╔══
(** * Match allocator and fleet controller: a shallow embedding

    This development embeds [src/match-allocator.js] (the allocator
    process: VM registry, launch, status probe, allocation, reconciler
    tick and the two HTTP handlers) as executable Rocq functions and
    proves properties of them.

    Conventions of the embedding.
    - JavaScript numbers are IEEE doubles; finite ones are modelled by
      the rationals they denote ([Q]). Timestamps returned by [Date.now()]
      are integers, and [unreachableCount] starts at 0 and changes only by
      a reset or by one per failed probe: both stay far below 2^53, where
      the arithmetic of doubles is exact on integers, and are modelled by
      [Z]. [matchCount] holds whatever number a worker reported; the
      increment [matchCount++] and the arithmetic of the port picker are
      operations on doubles and round to binary64 ([round64]).
    - [vmPool] is a JS object used as an insertion-ordered dictionary. It is
      an association list, in insertion order, because [Object.keys],
      [Object.entries] and the stable [Array.prototype.sort] observe that
      order. Instance identifiers are assigned by the cloud ([ins-...]);
      they are never the name of an [Object.prototype] member, so [vmPool[id]]
      is an own-property lookup.
    - [matches] is a JS object used as a dictionary whose order is never
      observed: a [gmap]. Lookups of names inherited from [Object.prototype]
      are not modelled for it.
    - [SCENE_MAP[gameMode]] is the validation of a string that comes straight
      from the client, so that lookup is modelled with the prototype
      chain.
    - The cloud provider, the worker agents and the clock are the
      environment. Every [await] of the source receives its answer from an
      explicit environment record; an [await] whose continuation reads the
      time sets the model clock to the instant the answer arrives, and
      [nowMs()] reads that clock.
    - The probes that [getAvailableVM] starts with [Promise.all] run
      concurrently: their continuations run in the order in which the
      answers arrive, and a VM that a failed probe terminates is removed
      from the registry only when [TerminateInstances] has returned, which
      may be after other probes have been answered.
    - The definitions of the section [Allocator] describe one operation
      (one request, one reconciler tick) during whose [await]s no other
      operation runs. The reconciler is started by [setInterval] with no
      guard against re-entry and requests arrive at any time, so other
      operations do run during an [await]. The module [Interleaved] gives
      [launchBackupVM], the scale-up step of the tick and the part of the
      request handler that follows the allocation with, at every [await],
      an arbitrary change of the state by the operations that ran
      meanwhile; the statements about the ceiling of the registry and
      about the increment of [matchCount] are made there.
    - Calls that change the cloud ([RunInstances], [TerminateInstances]) are
      recorded in a log, each with the program state at the instant of the
      call. *)

From Stdlib Require Import ZArith QArith Qminmax Qround Qpower Qabs List Sorted Permutation.
From Stdlib Require Import String Bool Lia Lqa.
From stdpp Require Import gmap strings.
Import ListNotations.

Local Open Scope string_scope.
Local Open Scope list_scope.
Local Open Scope Z_scope.

(** ** JavaScript values *)

Module Js.

(** A JS number: a finite double (as an exact rational) or one of the
    three non-finite values. *)
Inductive num : Type :=
| Finite (q : Q)
| PosInfinity
| NegInfinity
| NaN.

(** The values that cross the wire as JSON bodies, plus function values
    (the latter only arise from inherited properties). *)
#[warnings="-register-all"]
Inductive val : Type :=
| Undefined
| Null
| Bool (b : bool)
| Num (n : num)
| Str (s : string)
| Obj (fields : list (string * val))
| Fun (name : string).

(** ToBoolean. *)
Definition truthy (v : val) : bool :=
  match v with
  | Undefined | Null => false
  | Bool b => b
  | Num (Finite q) => negb (Qeq_bool q 0)
  | Num NaN => false
  | Num _ => true
  | Str s => negb (String.eqb s "")
  | Obj _ | Fun _ => true
  end.

Fixpoint assoc (k : string) (fields : list (string * val)) : val :=
  match fields with
  | [] => Undefined
  | (k', v) :: rest => if String.eqb k k' then v else assoc k rest
  end.

(** [v?.k] for a parsed response body [v] and one of the field names the
    allocator reads ([activeMatches], [success], [serverPort],
    [containerId]); none of them is inherited from a prototype. *)
Definition field (v : val) (k : string) : val :=
  match v with
  | Obj fields => assoc k fields
  | _ => Undefined
  end.

(** [Number.isFinite(v)]: true only for values of type number that are
    finite; it does not coerce. *)
Definition isFinite (v : val) : bool :=
  match v with
  | Num (Finite _) => true
  | _ => false
  end.

(** The rational value of a finite number (and 0 for anything else, which
    no caller asks for). *)
Definition finite_value (v : val) : Q :=
  match v with
  | Num (Finite q) => q
  | _ => 0%Q
  end.

(** [!s] for a variable that holds a string, [null] or [undefined]. *)
Definition falsy_str (s : option string) : bool :=
  match s with
  | None => true
  | Some s => String.eqb s ""
  end.

End Js.

(** ** Binary64 arithmetic *)

Definition pow2 (k : Z) : Q := (2 ^ k)%Q.

(** The binade of [x > 0]: the [k] with [2^k <= x < 2^(k+1)]. *)
Definition binade (x : Q) : Z :=
  let k := Z.log2 (Qnum x) - Z.log2 (Zpos (Qden x)) in
  if Qle_bool (pow2 k) x then k else k - 1.

(** The nearest integer, ties to even. *)
Definition nearest_even (x : Q) : Z :=
  let f := Qfloor x in
  match (x - inject_Z f ?= 1 # 2)%Q with
  | Lt => f
  | Gt => f + 1
  | Eq => if Z.even f then f else f + 1
  end.

(** The double nearest to [x], ties to even: 53 significant bits, with the
    subnormal range below [2^-1022]. The result of an operation on doubles
    is [round64] of the exact result as long as that is below [2^1024] in
    absolute value, which is the case wherever the model uses it. *)
Definition round64 (x : Q) : Q :=
  if Qeq_bool x 0 then 0%Q
  else
    let e := Z.max (binade (Qabs x) - 52) (-1074) in
    Qred (inject_Z (nearest_even (x / pow2 e)) * pow2 e).

(** ** Configuration (lines 14-21) *)

Record Config : Type := {
  FULL_MATCH_LIMIT : Z;
  MAX_BACKUP_VMS : Z;
  MIN_BACKUP_VMS : Z;
  NEAR_CAPACITY_THRESHOLD : Z;
  VM_UNREACHABLE_TERMINATE_THRESHOLD : Z;
  VM_AGE_TERMINATE_MINUTES : Z;
  PLAYFAB_SECRET_KEY : Js.val
}.

(** The defaults of the source. *)
Definition default_config : Config := {|
  FULL_MATCH_LIMIT := 5;
  MAX_BACKUP_VMS := 10;
  MIN_BACKUP_VMS := 1;
  NEAR_CAPACITY_THRESHOLD := 1;
  VM_UNREACHABLE_TERMINATE_THRESHOLD := 2;
  VM_AGE_TERMINATE_MINUTES := 5;
  PLAYFAB_SECRET_KEY := Js.Undefined
|}.

(** ** Scene mapping (lines 23-27) *)

Definition SCENE_MAP : list (string * string) :=
  [ ("VersusMen_Online", "SelectionScreenMen_Online");
    ("VersusWomen_Online", "SelectionScreenWomen_Online");
    ("KunBoran_Online", "SelectionScreenMen_Online_KunBoran") ].

(** [SCENE_MAP] is an object literal, so its prototype is
    [Object.prototype]; these are the property names it inherits. *)
Definition Object_prototype_functions : list string :=
  [ "constructor"; "hasOwnProperty"; "isPrototypeOf"; "propertyIsEnumerable";
    "toLocaleString"; "toString"; "valueOf";
    "__defineGetter__"; "__defineSetter__"; "__lookupGetter__"; "__lookupSetter__" ].

Fixpoint own_scene (k : string) (m : list (string * string)) : option string :=
  match m with
  | [] => None
  | (k', v) :: rest => if String.eqb k k' then Some v else own_scene k rest
  end.

(** [SCENE_MAP[gameMode]] for a string [gameMode]: an own property, else a
    property found on the prototype chain, else [undefined]. *)
Definition SCENE_MAP_index (gameMode : string) : Js.val :=
  match own_scene gameMode SCENE_MAP with
  | Some scene => Js.Str scene
  | None =>
      if existsb (String.eqb gameMode) Object_prototype_functions
      then Js.Fun gameMode
      else if String.eqb gameMode "__proto__" then Js.Obj []
      else Js.Undefined
  end.

(** The keys of the scene mapping. *)
Definition is_scene_key (gameMode : string) : bool :=
  match own_scene gameMode SCENE_MAP with
  | Some _ => true
  | None => false
  end.

(** ** In-memory state (lines 42-51) *)

Record VM : Type := {
  ip : string;
  matchCount : Q;
  unreachableCount : Z;
  launchedAt : Z;
  lastSeen : Z
}.

(** The match descriptor returned by [launchUnityServerOnVM]. *)
Record MatchData : Type := {
  serverIP : string;
  serverPort : Js.val;
  md_matchId : string;
  md_gameMode : string;
  md_tickRate : Js.val;
  containerId : Js.val
}.

(** [{ ...matchData, startedAt, vmInstanceId }]. *)
Record MatchRecord : Type := {
  descriptor : MatchData;
  startedAt : Z;
  vmInstanceId : string
}.

Record St : Type := {
  vmPool : list (string * VM);
  matches : gmap string MatchRecord;
  protectedVM : option string;
  launching : bool;
  clock : Z
}.

(** The state of a freshly started process, at instant [t]. *)
Definition init (t : Z) : St := {|
  vmPool := [];
  matches := ∅;
  protectedVM := None;
  launching := false;
  clock := t
|}.

(** *** The registry as an insertion-ordered dictionary *)

Module Pool.

Fixpoint get (id : string) (p : list (string * VM)) : option VM :=
  match p with
  | [] => None
  | (k, v) :: rest => if String.eqb id k then Some v else get id rest
  end.

(** [p[id] = vm]: overwrite in place when the key exists, else append. *)
Fixpoint set (id : string) (vm : VM) (p : list (string * VM)) : list (string * VM) :=
  match p with
  | [] => [(id, vm)]
  | (k, v) :: rest =>
      if String.eqb id k then (k, vm) :: rest else (k, v) :: set id vm rest
  end.

(** A write through an object reference taken from the registry: it is
    seen in the registry as long as the record is still registered, and
    nowhere when it has been removed meanwhile. *)
Fixpoint update (id : string) (vm : VM) (p : list (string * VM)) : list (string * VM) :=
  match p with
  | [] => []
  | (k, v) :: rest =>
      if String.eqb id k then (k, vm) :: rest else (k, v) :: update id vm rest
  end.

(** [if (p[id]) p[id] = f(p[id])]. *)
Fixpoint alter (f : VM -> VM) (id : string) (p : list (string * VM)) : list (string * VM) :=
  match p with
  | [] => []
  | (k, v) :: rest =>
      if String.eqb id k then (k, f v) :: rest else (k, v) :: alter f id rest
  end.

(** [delete p[id]]. *)
Definition delete (id : string) (p : list (string * VM)) : list (string * VM) :=
  List.filter (fun kv => negb (String.eqb id (fst kv))) p.

Definition has (id : string) (p : list (string * VM)) : bool :=
  match get id p with Some _ => true | None => false end.

(** [Object.keys(p)]. *)
Definition keys (p : list (string * VM)) : list string := List.map fst p.

(** [Object.keys(p).length]. *)
Definition size (p : list (string * VM)) : Z := Z.of_nat (List.length p).

(** A JS object has each key once. *)
Definition wf (p : list (string * VM)) : Prop := List.NoDup (keys p).

End Pool.

(** ** The environment *)

(** An element of [InstanceSet] as returned by [DescribeInstances]; an
    absent [PublicIpAddresses] is the empty list. *)
Record Instance : Type := {
  InstanceId : string;
  InstanceState : string;
  PublicIpAddresses : list string
}.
╚══
EXERCISE:
Among the lines above, show every one that contains the string "true".

RESPONSE TO THE EXERCISE:
  | Num _ => true
  | Obj _ | Fun _ => true
(** [Number.isFinite(v)]: true only for values of type number that are
  | Num (Finite _) => true
  | None => true
  | Some _ => true
  match get id p with Some _ => true | None => false end.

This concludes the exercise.